_TASK INSTRUCTIONS:_
Your answer should hold all lines of the entries that include the word "default".

_Stored items:_
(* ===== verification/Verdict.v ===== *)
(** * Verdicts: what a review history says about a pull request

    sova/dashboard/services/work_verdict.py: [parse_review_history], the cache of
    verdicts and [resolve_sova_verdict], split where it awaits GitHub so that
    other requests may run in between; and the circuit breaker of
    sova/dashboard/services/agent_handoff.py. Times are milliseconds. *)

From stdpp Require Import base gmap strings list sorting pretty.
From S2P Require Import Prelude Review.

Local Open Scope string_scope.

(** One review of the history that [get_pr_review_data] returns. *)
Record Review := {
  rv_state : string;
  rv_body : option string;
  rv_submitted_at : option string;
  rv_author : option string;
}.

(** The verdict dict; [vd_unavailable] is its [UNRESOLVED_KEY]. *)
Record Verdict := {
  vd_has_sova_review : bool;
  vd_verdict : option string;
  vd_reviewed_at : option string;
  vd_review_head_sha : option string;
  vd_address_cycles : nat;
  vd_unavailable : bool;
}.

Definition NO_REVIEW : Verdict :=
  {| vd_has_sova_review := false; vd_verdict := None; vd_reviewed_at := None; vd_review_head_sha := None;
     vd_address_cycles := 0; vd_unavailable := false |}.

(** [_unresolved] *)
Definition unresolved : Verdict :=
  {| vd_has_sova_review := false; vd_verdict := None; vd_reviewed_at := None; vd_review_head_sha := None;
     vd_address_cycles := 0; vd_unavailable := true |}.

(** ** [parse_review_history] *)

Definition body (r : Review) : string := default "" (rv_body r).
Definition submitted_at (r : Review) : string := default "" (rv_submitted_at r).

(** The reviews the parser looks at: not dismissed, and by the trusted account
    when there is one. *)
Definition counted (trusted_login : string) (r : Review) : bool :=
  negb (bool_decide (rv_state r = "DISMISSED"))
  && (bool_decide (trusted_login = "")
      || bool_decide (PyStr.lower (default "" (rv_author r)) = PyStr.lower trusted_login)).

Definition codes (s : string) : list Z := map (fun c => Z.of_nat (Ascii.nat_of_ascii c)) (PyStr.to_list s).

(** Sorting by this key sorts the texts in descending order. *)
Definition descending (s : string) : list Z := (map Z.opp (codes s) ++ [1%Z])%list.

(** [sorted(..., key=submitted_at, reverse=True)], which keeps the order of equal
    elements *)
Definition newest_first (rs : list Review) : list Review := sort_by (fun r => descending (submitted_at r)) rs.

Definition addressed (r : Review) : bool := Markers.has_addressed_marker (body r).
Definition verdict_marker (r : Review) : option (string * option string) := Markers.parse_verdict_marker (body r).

* * *

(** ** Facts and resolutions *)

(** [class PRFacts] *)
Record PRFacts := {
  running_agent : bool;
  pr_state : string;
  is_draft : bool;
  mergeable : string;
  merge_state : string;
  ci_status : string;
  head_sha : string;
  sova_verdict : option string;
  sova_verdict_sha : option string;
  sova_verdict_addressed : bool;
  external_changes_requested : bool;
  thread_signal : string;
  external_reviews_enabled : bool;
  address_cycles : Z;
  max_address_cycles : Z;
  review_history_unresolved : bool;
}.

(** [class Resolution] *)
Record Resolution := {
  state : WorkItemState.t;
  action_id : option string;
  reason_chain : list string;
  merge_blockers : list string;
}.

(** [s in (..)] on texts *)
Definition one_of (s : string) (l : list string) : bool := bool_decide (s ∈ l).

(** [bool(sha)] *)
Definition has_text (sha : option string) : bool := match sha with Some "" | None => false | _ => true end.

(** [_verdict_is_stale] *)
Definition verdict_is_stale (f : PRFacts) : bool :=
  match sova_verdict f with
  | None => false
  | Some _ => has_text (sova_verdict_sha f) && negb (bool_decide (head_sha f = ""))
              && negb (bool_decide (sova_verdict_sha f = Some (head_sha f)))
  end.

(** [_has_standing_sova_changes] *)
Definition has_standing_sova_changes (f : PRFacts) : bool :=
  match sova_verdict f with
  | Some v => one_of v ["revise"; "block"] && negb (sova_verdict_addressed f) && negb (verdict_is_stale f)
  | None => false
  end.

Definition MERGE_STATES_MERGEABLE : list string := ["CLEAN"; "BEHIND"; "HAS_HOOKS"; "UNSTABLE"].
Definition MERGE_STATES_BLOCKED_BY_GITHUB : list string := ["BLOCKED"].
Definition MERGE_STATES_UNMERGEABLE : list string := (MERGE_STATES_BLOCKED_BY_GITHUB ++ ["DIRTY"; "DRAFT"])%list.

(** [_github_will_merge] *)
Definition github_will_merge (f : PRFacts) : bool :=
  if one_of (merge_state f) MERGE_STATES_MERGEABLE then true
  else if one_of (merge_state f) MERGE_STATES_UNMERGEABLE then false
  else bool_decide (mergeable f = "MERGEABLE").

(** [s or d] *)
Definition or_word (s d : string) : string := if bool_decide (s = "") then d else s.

_ANSWER TO THE EXERCISE:_
Definition body (r : Review) : string := default "" (rv_body r).
Definition submitted_at (r : Review) : string := default "" (rv_submitted_at r).
      || bool_decide (PyStr.lower (default "" (rv_author r)) = PyStr.lower trusted_login)).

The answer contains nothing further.